Help with using Ncurses and C++
Hello, I have just spend the last few hours researching on both the list archives and using google without much success. I am looking at moving a project from a real-time (sort of) version of Windows NT to run under SuSE Linux 9.1.
From the OS perspective everything looks good, however one small subject is messing me up. Most of the code is written in C, compiled under C++ and it is our intention to rewrite to OO type C++. And while this also is pretty straight forward we are stumbling on a small problem. Most of the time the system runs with little input from the users, however there are quite a few setup screens that need to be on terminal type screens. We are using QT for the more complex setup screens but need to use Ncurses for the runtime stuff. Has anyone had an experience using Ncurses in a C++ class type programming?

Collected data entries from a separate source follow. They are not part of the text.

(** Destroying a volume always ends up unlinking it and removing its directory. *)
Lemma Volume_Destroy_log v w : exists l,
  added w (Volume_Destroy v w).2 l /\ destroyed (v_path v) l.
Proof.
  unfold Volume_Destroy. destruct (v_storagepath v) as [sp|].
  2: { destruct (portoVolume_Destroy_log v w) as [l L]. eexists. split; [exact L|].
       auto with world. }
  unfold mbind, act_bind. destruct (portoVolume_Destroy_log v w) as [l L].
  destruct (try_ok (portoVolume_Destroy v) w) as (err & w1 & -> & ->).
  set (w1 := (portoVolume_Destroy v w).2) in *.
  destruct (decide (sp = ""%string)).
  - exists (l ++ [UnlinkVolume (v_path v) "/"; RemoveAll (v_path v)]). split; [|auto with world].
    by destruct err.
  - destruct (try_do_log (RemoveAll sp) w1) as (o & w2 & -> & L2).
    exists ((l ++ [UnlinkVolume (v_path v) "/"; RemoveAll (v_path v)]) ++ [RemoveAll sp]).
    split; [|auto with world]. eapply added_trans; [exact L|]. by destruct err.
Qed.

Lemma destroy_all_log vols w : exists l, destroy_all vols w = (Ok tt, (destroy_all vols w).2) /\
  added w (destroy_all vols w).2 l /\ Forall (λ v, destroyed (v_path v) l) vols.
Proof.
  revert w. induction vols as [|v vols IH]; intros w; cbn.
  { exists []. split_and!; [done| |done]. unfold added. by rewrite app_nil_r. }
  unfold mbind, act_bind. destruct (try_ok (Volume_Destroy v) w) as (o & w1 & -> & ->).
  destruct (Volume_Destroy_log v w) as (l1 & L1 & H1).
  destruct (IH (Volume_Destroy v w).2) as (l2 & E2 & L2 & H2).
  exists (l1 ++ l2). split_and!; [done|by eapply added_trans|].
  constructor; [auto with world|]. eapply Forall_impl; [exact H2|]. auto with world.
Qed.

(** The shape shared by the error paths: [m], and on failure a clean-up that destroys
    every volume of [vols]. *)
Definition fails_clean (w w' : world) (vols : list Volume) : Prop :=
  exists l, added w w' l /\ Forall (λ v, destroyed (v_path v) l) vols /\
    forall p props, CreateVolume p props ∈ l -> destroyed p l.

Lemma or_clean_err {A} vols (m : W A) w e w' l0 :
  added w (m w).2 l0 -> (forall p props, CreateVolume p props ∈ l0 -> exists v, v ∈ vols /\ v_path v = p) ->
  or_clean vols m w = (Err e, w') -> fails_clean w w' vols.
Proof.
  intros L0 Hc E. unfold or_clean in E. destruct (m w) as [[a|e1] w1]; [done|]. cbn in L0.
  destruct (destroy_all_log vols w1) as (l & E1 & L1 & H1).
  unfold mbind, act_bind in E. rewrite E1 in E. unfold throw in E. simplify_eq.
  exists (l0 ++ l). split_and!; [by eapply added_trans| |].
  - eapply Forall_impl; [exact H1|]. auto with world.
  - intros p props [Hp|Hp]%elem_of_app.
    + destruct (Hc _ _ Hp) as (v & Hv & <-). rewrite Forall_forall in H1.
      apply destroyed_app_r. by apply H1.
    + exfalso. pose proof (avoids_destroy_all (λ c, exists p q, c = CreateVolume p q) vols
        ltac:(by intros ?? (? & ? & ?)) ltac:(by intros ? (? & ? & ?)) w1) as (l' & L' & F').
      unfold added in L1. rewrite L1 in L'. apply app_inv_head in L' as ->.
      rewrite Forall_forall in F'. apply (F' _ Hp). eauto.
Qed.

Lemma fails_clean_trans w w1 w2 vols vols' l1 :
  added w w1 l1 -> (forall p props, CreateVolume p props ∈ l1 -> exists v, v ∈ vols' /\ v_path v = p) ->
  (forall v, v ∈ vols -> exists v', v' ∈ vols' /\ v_path v' = v_path v) ->
  fails_clean w1 w2 vols' -> fails_clean w w2 vols.
Proof.
  intros L1 H1 Hs (l2 & L2 & F2 & C2). exists (l1 ++ l2). rewrite Forall_forall in F2. split_and!.
  - by eapply added_trans.
  - apply Forall_forall. intros v Hv. destruct (Hs v Hv) as (v' & Hv' & <-).
    apply destroyed_app_r. by apply F2.
  - intros p props [Hp|Hp]%elem_of_app; apply destroyed_app_r; [|by eapply C2].
    destruct (H1 _ _ Hp) as (v & Hv & <-). by apply F2.
Qed.

Lemma or_clean_ok {A} vols (m : W A) w a w' : or_clean vols m w = (Ok a, w') -> m w = (Ok a, w').
Proof.
  unfold or_clean. destruct (m w) as [[x|e] w1]; [done|]. unfold mbind, act_bind.
  destruct (destroy_all_log vols w1) as (l & -> & _). done.
Qed.

Lemma do_added c w r w' : do c w = (r, w') -> added w w' [c].
Proof. intros E. unfold added. replace w' with (do c w).2 by (by rewrite E). apply do_log. Qed.

Lemma fails_weaken w w1 w' vols vols' c :
  added w w1 [c] -> (forall p q, c <> CreateVolume p q) ->
  (forall v, v ∈ vols -> v ∈ vols') -> fails_clean w1 w' vols' -> fails_clean w w' vols.
Proof.
  intros L Hc Hs F. eapply fails_clean_trans; [exact L| | |exact F].
  - intros p q Hp%list_elem_of_singleton. by destruct (Hc p q).
  - intros v Hv. exists v. auto.
Qed.

Lemma or_clean_mkdir vols path w e w' :
  or_clean vols (do (MkdirAll path)) w = (Err e, w') -> fails_clean w w' vols.
Proof.
  apply (or_clean_err _ _ _ _ _ [MkdirAll path]); [apply do_log|].
  by intros p q Hp%list_elem_of_singleton.
Qed.

Lemma act_bind_err_inv {S E A B} (m : act S E A) (k : A -> act S E B) s e s' :
  (m ≫= k) s = (Err e, s') ->
  m s = (Err e, s') \/ exists a s1, m s = (Ok a, s1) /\ k a s1 = (Err e, s').
Proof.
  unfold mbind, act_bind. destruct (m s) as [[a|e1] s1]; intros H; [right; eauto|left].
  by simplify_eq.
Qed.

Lemma extra_loop_err c root vps vols w e w' :
  extra_loop c root vps vols w = (Err e, w') -> fails_clean w w' vols.
Proof.
  revert vols w. induction vps as [|vp vps IH]; intros vols w; cbn [extra_loop]; [done|].
  destruct (decide (Target vp = ""%string)).
  { intros E. apply (or_clean_err vols (throw empty_target : W unit) w e w' []).
    - unfold added. cbn. by rewrite app_nil_r.
    - by intros p q []%elem_of_nil.
    - unfold or_clean, throw. cbn. unfold mbind, act_bind in E |- *.
      destruct (destroy_all_log vols w) as (l & El & _).
      destruct (destroy_all vols w) as [r w2]. cbn in El. simplify_eq. by injection E as <- <-. }
  cbv zeta. set (path := Join [v_path root; Target vp]).
  intros [E|([] & w1 & E & E2)]%act_bind_err_inv; [by eapply or_clean_mkdir|].
  apply or_clean_ok, do_added in E as L1.
  eapply (fails_weaken _ w1); [exact L1|done|by intros v Hv; exact Hv|]. clear E L1.
  set (mv := if decide (get (Properties vp) "storage" = ""%string) then _ else _) in E2.
  assert (forall v props w2, mv w1 = (Ok (v, props), w2) -> v_path v = path /\
    (forall w', fails_clean w2 w' (vols ++ [v]) -> fails_clean w1 w' vols)) as Hmv.
  { intros v props w2. unfold mv. destruct (decide _).
    - intros [= <- <- <-]. split; [done|]. intros w0 F.
      destruct F as (l & L & F1 & F2). exists l. split_and!; [done| |done].
      by apply Forall_app in F1 as [? _].
    - intros ([] & w3 & E & Er)%act_bind_inv. unfold mret, act_ret in Er. simplify_eq.
      split; [done|]. intros w0 F. apply or_clean_ok, do_added in E.
      eapply fails_weaken; [exact E|done| |exact F]. intros v Hv. set_solver. }
  apply act_bind_err_inv in E2 as [E2|([v props] & w2 & E2 & E3)].
  { unfold mv in E2. destruct (decide _); [done|].
    apply act_bind_err_inv in E2 as [E2|(? & ? & _ & ?)]; [|done].
    apply or_clean_mkdir in E2 as (l & L & F1 & F2). exists l. split_and!; [done| |done].
    by apply Forall_app in F1 as [? _]. }
  destruct (Hmv _ _ _ E2) as [Hp Hw]. apply Hw. cbn [fst snd] in E3.
  apply act_bind_err_inv in E3 as [E3|([] & w3 & E3 & E4)].
  - eapply (or_clean_err _ _ _ _ _ [CreateVolume path props]); [apply do_log| |exact E3].
    intros p q [= -> ->]%list_elem_of_singleton. exists v. split; [set_solver|done].
  - apply or_clean_ok, do_added in E3. eapply fails_clean_trans; [exact E3| | |by eapply IH].
    + intros p q [= -> ->]%list_elem_of_singleton. exists v. split; [set_solver|done].
    + intros x Hx. by exists x.
Qed.

(** C31: a failed creation of extra volumes leaves none behind: every volume that was
    asked of Porto, the failing one included, is unlinked and its directory removed. *)
Theorem extra_volumes_all_or_nothing c root w e w' :
  CreateExtraVolumes c root w = (Err e, w') ->
  exists l, w_log w' = w_log w ++ l /\
    forall p props, CreateVolume p props ∈ l -> destroyed p l.
Proof. intros (l & L & _ & H)%extra_loop_err. exists l. split; [exact L|exact H]. Qed.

I have found quite a few wrappers and such but all seem to have been dropped around late 2000 or in one case 2003. What are people actually using for this type of development? Would appreciate any help you could give and if you have a better suggestion would appreciate that as well. Thanks for your time, Charley
On Friday 21 May 2004 22:01, Charley wrote:
I have just spend the last few hours researching on both the list archives and using google without much success. I am looking at moving a project from a real-time (sort of) version of Windows NT to run under SuSE Linux 9.1. From the OS perspective everything looks good, however one small subject is messing me up. Most of the code is written in C, compiled under C++ and it is our intention to rewrite to OO type C++. And while this also is pretty straight forward we are stumbling on a small problem. Most of the time the system runs with little input from the users, however there are quite a few setup screens that need to be on terminal type screens. We are using QT for the more complex setup screens but need to use Ncurses for the runtime stuff. Has anyone had an experience using Ncurses in a C++ class type programming?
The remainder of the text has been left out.